**ACTIVITY:** Can you restate the records below word for word?

[Saved entries]
+---+
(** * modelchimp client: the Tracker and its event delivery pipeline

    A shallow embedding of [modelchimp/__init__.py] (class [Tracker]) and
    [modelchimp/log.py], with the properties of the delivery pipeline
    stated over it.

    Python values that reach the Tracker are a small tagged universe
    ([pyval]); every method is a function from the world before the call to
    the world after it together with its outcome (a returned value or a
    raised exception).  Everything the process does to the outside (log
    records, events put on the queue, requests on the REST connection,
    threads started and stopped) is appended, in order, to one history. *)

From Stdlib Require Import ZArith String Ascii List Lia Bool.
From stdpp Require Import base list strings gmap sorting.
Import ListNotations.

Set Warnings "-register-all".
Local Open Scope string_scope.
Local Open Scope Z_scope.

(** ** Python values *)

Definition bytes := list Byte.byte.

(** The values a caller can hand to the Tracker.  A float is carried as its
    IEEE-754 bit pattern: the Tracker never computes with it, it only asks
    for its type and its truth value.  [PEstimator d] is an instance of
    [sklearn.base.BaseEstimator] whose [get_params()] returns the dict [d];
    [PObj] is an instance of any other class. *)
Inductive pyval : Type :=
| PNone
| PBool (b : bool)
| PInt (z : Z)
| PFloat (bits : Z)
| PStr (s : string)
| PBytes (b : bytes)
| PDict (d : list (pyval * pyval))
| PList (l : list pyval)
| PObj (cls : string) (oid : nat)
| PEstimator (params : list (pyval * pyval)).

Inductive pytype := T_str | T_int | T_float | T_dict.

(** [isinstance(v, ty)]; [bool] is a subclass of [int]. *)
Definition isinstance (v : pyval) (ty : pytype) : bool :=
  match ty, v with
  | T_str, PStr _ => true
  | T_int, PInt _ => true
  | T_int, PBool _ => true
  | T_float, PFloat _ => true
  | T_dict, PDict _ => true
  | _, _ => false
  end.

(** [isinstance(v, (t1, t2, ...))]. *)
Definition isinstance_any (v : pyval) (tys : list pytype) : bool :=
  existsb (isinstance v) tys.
+---+
**SOLUTION:**
(** * modelchimp client: the Tracker and its event delivery pipeline

    A shallow embedding of [modelchimp/__init__.py] (class [Tracker]) and
    [modelchimp/log.py], with the properties of the delivery pipeline
    stated over it.

    Python values that reach the Tracker are a small tagged universe
    ([pyval]); every method is a function from the world before the call to
    the world after it together with its outcome (a returned value or a
    raised exception).  Everything the process does to the outside (log
    records, events put on the queue, requests on the REST connection,
    threads started and stopped) is appended, in order, to one history. *)

From Stdlib Require Import ZArith String Ascii List Lia Bool.
From stdpp Require Import base list strings gmap sorting.
Import ListNotations.

Set Warnings "-register-all".
Local Open Scope string_scope.
Local Open Scope Z_scope.

(** ** Python values *)

Definition bytes := list Byte.byte.

(** The values a caller can hand to the Tracker.  A float is carried as its
    IEEE-754 bit pattern: the Tracker never computes with it, it only asks
    for its type and its truth value.  [PEstimator d] is an instance of
    [sklearn.base.BaseEstimator] whose [get_params()] returns the dict [d];
    [PObj] is an instance of any other class. *)
Inductive pyval : Type :=
| PNone
| PBool (b : bool)
| PInt (z : Z)
| PFloat (bits : Z)
| PStr (s : string)
| PBytes (b : bytes)
| PDict (d : list (pyval * pyval))
| PList (l : list pyval)
| PObj (cls : string) (oid : nat)
| PEstimator (params : list (pyval * pyval)).

Inductive pytype := T_str | T_int | T_float | T_dict.

(** [isinstance(v, ty)]; [bool] is a subclass of [int]. *)
Definition isinstance (v : pyval) (ty : pytype) : bool :=
  match ty, v with
  | T_str, PStr _ => true
  | T_int, PInt _ => true
  | T_int, PBool _ => true
  | T_float, PFloat _ => true
  | T_dict, PDict _ => true
  | _, _ => false
  end.

(** [isinstance(v, (t1, t2, ...))]. *)
Definition isinstance_any (v : pyval) (tys : list pytype) : bool :=
  existsb (isinstance v) tys.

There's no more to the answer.